Assignment
Please take the records that follow and repeat exactly the lines starting with the line with "Untyped.groupByType items byType = Ok" and going on through the line with "(filter (fun p".
%%
(** * The request builders on untyped input *)

Lemma lookup_pushUnder_value (k k' : string) (x : value)
  (tbl : list (string * list value)) :
  lookup k (Untyped.pushUnder k' x tbl)
  = if String.eqb k k'
    then option_map (fun b => push b x) (lookup k' tbl)
    else lookup k tbl.
Proof.
  induction tbl as [|[k0 v0] rest IH]; simpl.
  - now destruct (String.eqb k k').
  - destruct (String.eqb_spec k' k0) as [->|Hne]; simpl.
    + destruct (String.eqb_spec k k0) as [->|Hne2]; reflexivity.
    + rewrite IH.
      destruct (String.eqb_spec k k0) as [->|Hne2]; [|reflexivity].
      destruct (String.eqb_spec k0 k') as [<-|_];
        [now destruct Hne|reflexivity].
Qed.

(** Grouping files every placeholder under its role, in order, and throws
    exactly when one of them cannot be filed. *)
Lemma untyped_groupByType_spec (items : list value) :
  forall byType,
    if forallb fileable items
    then exists grouped,
        Untyped.groupByType items byType = Ok grouped
        /\ forall k,
             lookup k grouped
             = extended (lookup k byType)
                        (filter (fun p => String.eqb (roleOf p) k) items)
    else Untyped.groupByType items byType = Throw TypeError.
Proof.
  induction items as [|p rest IH]; intros byType.
  - exists byType. split; [reflexivity|]. intros k. simpl.
    destruct (lookup k byType); simpl; [now rewrite app_nil_r|reflexivity].
  - cbn [forallb Untyped.groupByType]. unfold fileable at 1, get.
    destruct (nullish p); [reflexivity|]. cbn [negb andb rbind].
    fold (roleOf p).
    destruct (existsb (String.eqb (roleOf p)) objectPrototypeKeys);
      [reflexivity|].
    cbn [negb andb].
    set (kp := roleOf p).
    set (byType' := match lookup kp byType with
                    | Some _ => byType
                    | None => push byType (kp, [])
                    end).
    specialize (IH (Untyped.pushUnder kp p byType')).
    destruct (forallb fileable rest); [|exact IH].
    destruct IH as (grouped & Hg & Hl).
    exists grouped. split; [exact Hg|].
    intros k. rewrite Hl, lookup_pushUnder_value.
    cbn [filter]. fold kp. rewrite (String.eqb_sym kp k).
    assert (Hkp : lookup kp byType'
                  = Some (match lookup kp byType with
                          | Some b => b
                          | None => []
                          end)).
    { subst byType'. destruct (lookup kp byType) eqn:E; [exact E|].
      rewrite (lookup_push_new kp kp [] byType E).
      now rewrite String.eqb_refl. }
    destruct (String.eqb_spec k kp) as [->|Hne].
    + rewrite Hkp. cbn [option_map extended]. unfold push.
      destruct (lookup kp byType); cbn [extended];
        now rewrite <- app_assoc.
    + assert (Hk : lookup k byType' = lookup k byType).
      { subst byType'. destruct (lookup kp byType) eqn:E; [reflexivity|].
        rewrite (lookup_push_new k kp [] byType E).
        destruct (String.eqb_spec k kp); [contradiction|reflexivity]. }
      now rewrite Hk.
Qed.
%%
Output for this task
        Untyped.groupByType items byType = Ok grouped
        /\ forall k,
             lookup k grouped
             = extended (lookup k byType)
                        (filter (fun p => String.eqb (roleOf p) k) items)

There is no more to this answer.